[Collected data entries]
####

(** In terms of what [np.fromstring] returns: decoding fails exactly
    when the call raises or the number of values does not fit, exactly
    seven for a prediction and at least nine for training. *)
Lemma decode_failure_by_fromstring (model : Sequential) (data : string) :
  (snd (predict model data) = Raise ValueError <->
   np_fromstring data = None \/
   exists v, np_fromstring data = Some v /\ List.length v <> 7)
  /\
  (snd (train model data) = Raise ValueError <->
   np_fromstring data = None \/
   exists v, np_fromstring data = Some v /\ List.length v < 9)
  /\
  (forall v, np_fromstring data = Some v -> 9 <= List.length v ->
             train model data =
             keras_fit model (firstn 7 v) (firstn 2 (skipn 7 v)) 1).
Proof.
  split; [|split].
  - unfold predict, fromstring.
    destruct (np_fromstring data) as [v|]; [|cbn; split; auto].
    rewrite bind_ret. unfold reshape_1.
    destruct (Nat.eqb_spec (List.length v) 7) as [E|E]; cbn.
    + split; [discriminate|]. intros [H|(v' & H & Hv')]; [discriminate|].
      inversion H; subst v'. contradiction.
    + split; [|reflexivity]. intros _. right. now exists v.
  - unfold train, fromstring.
    destruct (np_fromstring data) as [v|]; [|cbn; split; auto].
    rewrite bind_ret.
    change (slice 0 7 v) with (firstn 7 v).
    change (slice 7 9 v) with (firstn 2 (skipn 7 v)).
    unfold reshape_1. rewrite !length_firstn, length_skipn.
    destruct (Nat.ltb_spec (List.length v) 9) as [L|L].
    + split; [intros _; right; now exists v|]. intros _.
      destruct (Nat.eqb_spec (Nat.min 7 (List.length v)) 7) as [E|E];
        [|reflexivity].
      rewrite bind_ret.
      destruct (Nat.eqb_spec (Nat.min 2 (List.length v - 7)) 2) as [E2|E2];
        [lia|reflexivity].
    + replace (Nat.min 7 (List.length v)) with 7 by lia.
      replace (Nat.min 2 (List.length v - 7)) with 2 by lia.
      cbn [Nat.eqb]. rewrite !bind_ret. cbn.
      split; [discriminate|]. intros [H|(v' & H & Hv')]; [discriminate|].
      inversion H; subst v'. lia.
  - intros v Hv Hlen. unfold train. rewrite (fromstring_ok _ _ Hv), bind_ret.
    change (slice 0 7 v) with (firstn 7 v).
    change (slice 7 9 v) with (firstn 2 (skipn 7 v)).
    rewrite reshape_1_ok by (rewrite length_firstn; lia). rewrite bind_ret.
    rewrite reshape_1_ok by (rewrite length_firstn, length_skipn; lia).
    now rewrite bind_ret.
Qed.
Record CompoundField := mkCompoundField {
  Min : float;
  Max : float;
  Sum : float;
  Count : float;
  Values : list float;
  ExplicitBounds : list float
}.

(** [SimpleFields] and the [CompoundField] pointer of a [Metric]. *)
Record Metric := mkMetric {
  SimpleFields : list SimpleField;
  Compound : option CompoundField
}.

End protoMetricsV1.

(** ** tsdb/memdb *)

Module memdb.

(** How a call ends: it returns nil, it returns an error, or an index
    out of range or a nil pointer makes it panic. *)
Inductive outcome :=
| Done
| Failed (e : error)
| Panicked.

(** One [fStore.Write] call: the field store's id and the arguments. *)
Record fieldWrite := mkFieldWrite {
  fwField : field.ID;
  fwType : field.Type_;
  fwSlot : Z;
  fwValue : float
}.

(** Modelled from the spec: the field store is not among the sources.
    It owns a page and keeps what was written to it, oldest first: the
    field type, the slot and the value of every write. *)
Record fieldStore := mkFieldStore {
  fsPage : nat;
  fsFieldID : field.ID;
  fsData : list (field.Type_ * Z * float)
}.

(** Modelled from the spec: [newFieldStore], an empty field store on a
    page. *)
Definition newFieldStore (page : nat) (fieldID : field.ID) : fieldStore :=
  {| fsPage := page; fsFieldID := fieldID; fsData := [] |}.

(** Modelled from the spec: the sizes the stores report, which the
    database only adds up. *)
Class StoreSizes := {
  emptyMStoreSize : Z;
  emptyTStoreSize : Z;
  insertFStoreSize : Z;
  fieldWriteSize : field.Type_ -> Z -> float -> Z
}.

(** Modelled from the spec: the series store, field id to field store. *)
Record tStore := mkTStore { fStores : gmap Z fieldStore }.

(** Modelled from the spec: the empty series store, [GetFStore] and
    [InsertFStore]. *)
Definition newTimeSeriesStore : tStore := {| fStores := ∅ |}.

Definition GetFStore (t : tStore) (fieldID : field.ID) : option fieldStore :=
  fStores t !! fieldID.

Definition putFStore (t : tStore) (f : fieldStore) : tStore :=
  {| fStores := <[fsFieldID f := f]> (fStores t) |}.

Definition InsertFStore `{StoreSizes} (t : tStore) (f : fieldStore)
  : tStore * Z :=
  (putFStore t f, insertFStoreSize).

(** Modelled from the spec: [fStore.Write] gives the field store with
    the value added, and the size written. *)
Definition fStoreWrite `{StoreSizes} (f : fieldStore) (fieldType : field.Type_)
  (slotIndex : Z) (fieldValue : float) : fieldStore * Z :=
  ({| fsPage := fsPage f; fsFieldID := fsFieldID f;
      fsData := fsData f ++ [(fieldType, slotIndex, fieldValue)] |},
   fieldWriteSize fieldType slotIndex fieldValue).

(** Modelled from the spec: the metric store, with its series stores,
    the fields it knows and the slots that have data. *)
Record mStore := mkMStore {
  tStores : gmap Z tStore;
  fields : list (field.ID * field.Type_);
  slots : gset Z
}.

(** Modelled from the spec: [newMetricStore], the empty metric store. *)
Definition newMetricStore : mStore :=
  {| tStores := ∅; fields := []; slots := ∅ |}.

(** Modelled from the spec: [GetOrCreateTStore] returns the series store
    and the size of what it created.  The series store the Go method returns is a pointer into
    the metric store: [putTStore] is where the model writes it back. *)
Definition GetOrCreateTStore `{StoreSizes} (m : mStore) (seriesID : Z)
  : tStore * Z :=
  match tStores m !! seriesID with
  | Some t => (t, 0)
  | None => (newTimeSeriesStore, emptyTStoreSize)
  end.

Definition putTStore (m : mStore) (seriesID : Z) (t : tStore) : mStore :=
  {| tStores := <[seriesID := t]> (tStores m);
     fields := fields m; slots := slots m |}.

(** Modelled from the spec: [AddField] records a field the metric store
    does not know yet; [SetSlot] marks a slot. *)
Definition hasField (m : mStore) (fieldID : field.ID) : bool :=
  existsb (fun p => fst p =? fieldID) (fields m).

Definition AddField (m : mStore) (fieldID : field.ID)
  (fieldType : field.Type_) : mStore :=
  if hasField m fieldID then m
  else {| tStores := tStores m;
          fields := fields m ++ [(fieldID, fieldType)];
          slots := slots m |}.

Definition SetSlot (m : mStore) (slot : Z) : mStore :=
  {| tStores := tStores m; fields := fields m;
     slots := {[slot]} ∪ slots m |}.

(** Modelled from the spec: [MetricBucketStore], metric id to metric
    store, in the order [WalkEntry] visits. *)
Definition MetricBucketStore := list (Z * mStore).

(** Modelled from the spec: [NewMetricBucketStore], [Get] and [Put]. *)
Definition NewMetricBucketStore : MetricBucketStore := [].

Fixpoint Get (s : MetricBucketStore) (metricID : Z) : option mStore :=
  match s with
  | [] => None
  | (k, m) :: s' => if k =? metricID then Some m else Get s' metricID
  end.

Fixpoint Put (s : MetricBucketStore) (metricID : Z) (m : mStore)
  : MetricBucketStore :=
  match s with
  | [] => [(metricID, m)]
  | (k, m0) :: s' =>
      if k =? metricID then (k, m) :: s' else (k, m0) :: Put s' metricID m
  end.

(** Modelled from the spec: [WalkEntry] visits every pair and stops at
    the first error the visitor returns.  The visitor works on a state
    [S]. *)
Fixpoint WalkEntry {S : Type} (s : MetricBucketStore)
  (visit : Z -> mStore -> S -> S * option error) (st : S)
  : S * option error :=
  match s with
  | [] => (st, None)
  | (k, m) :: s' =>
      match visit k m st with
      | (st1, Some e) => (st1, Some e)
      | (st1, None) => WalkEntry s' visit st1
      end
  end.

(** Modelled from the spec: [DataPointBuffer], a bounded pool of pages.
    [AllocPage] fails when none is left. *)
Record DataPointBuffer := mkDataPointBuffer {
  pagesLeft : nat;
  pagesUsed : nat
}.

(** Modelled from the spec: the error of [AllocPage], and [AllocPage]. *)
Definition errNoPage : error := "no page left"%string.

Definition AllocPage (bf : DataPointBuffer) : DataPointBuffer * (nat + error) :=
  match pagesLeft bf with
  | O => (bf, inr errNoPage)
  | S n => ({| pagesLeft := n; pagesUsed := S (pagesUsed bf) |},
            inl (pagesUsed bf))
  end.

(** The two counters of [memoryDBMetrics]. *)
Record memoryDBMetrics := mkMemoryDBMetrics {
  allocatedPages : nat;
  allocatedPageFailures : nat
}.

(** [memoryDatabase], without its lock and wait group. *)
Record memoryDatabase := mkMemoryDatabase {
  familyTime : Z;
  name : string;
  mStores : MetricBucketStore;
  buf : DataPointBuffer;
  allocSize : Z;
  metrics : memoryDBMetrics
}.

Definition int32 (x : Z) : Z := (x + 2 ^ 31) mod 2 ^ 32 - 2 ^ 31.

Definition addAllocSize (md : memoryDatabase) (n : Z) : memoryDatabase :=
  {| familyTime := familyTime md; name := name md; mStores := mStores md;
     buf := buf md; allocSize := int32 (allocSize md + n);
     metrics := metrics md |}.

Definition withMStores (md : memoryDatabase) (s : MetricBucketStore)
  : memoryDatabase :=
  {| familyTime := familyTime md; name := name md; mStores := s;
     buf := buf md; allocSize := allocSize md; metrics := metrics md |}.

(** [getOrCreateMStore] returns the metric store; the database has it
    from then on. *)
Definition getOrCreateMStore `{StoreSizes} (md : memoryDatabase) (metricID : Z)
  : memoryDatabase * mStore :=
  match Get (mStores md) metricID with
  | Some m => (md, m)
  | None =>
      let m := newMetricStore in
      let md1 := addAllocSize md emptyMStoreSize in
      (withMStores md1 (Put (mStores md1) metricID m), m)
  end.

Record MetricPoint := mkMetricPoint {
  MetricID : Z;
  SeriesID : Z;
  SlotIndex : Z;
  FieldIDs : list field.ID;
  Proto : option protoMetricsV1.Metric
}.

####

Problem requirements →
Using the data above, show each line where "else" occurs.

Solution for this exercise →
  else {| tStores := tStores m;
  | (k, m) :: s' => if k =? metricID then Some m else Get s' metricID
      if k =? metricID then (k, m) :: s' else (k, m0) :: Put s' metricID m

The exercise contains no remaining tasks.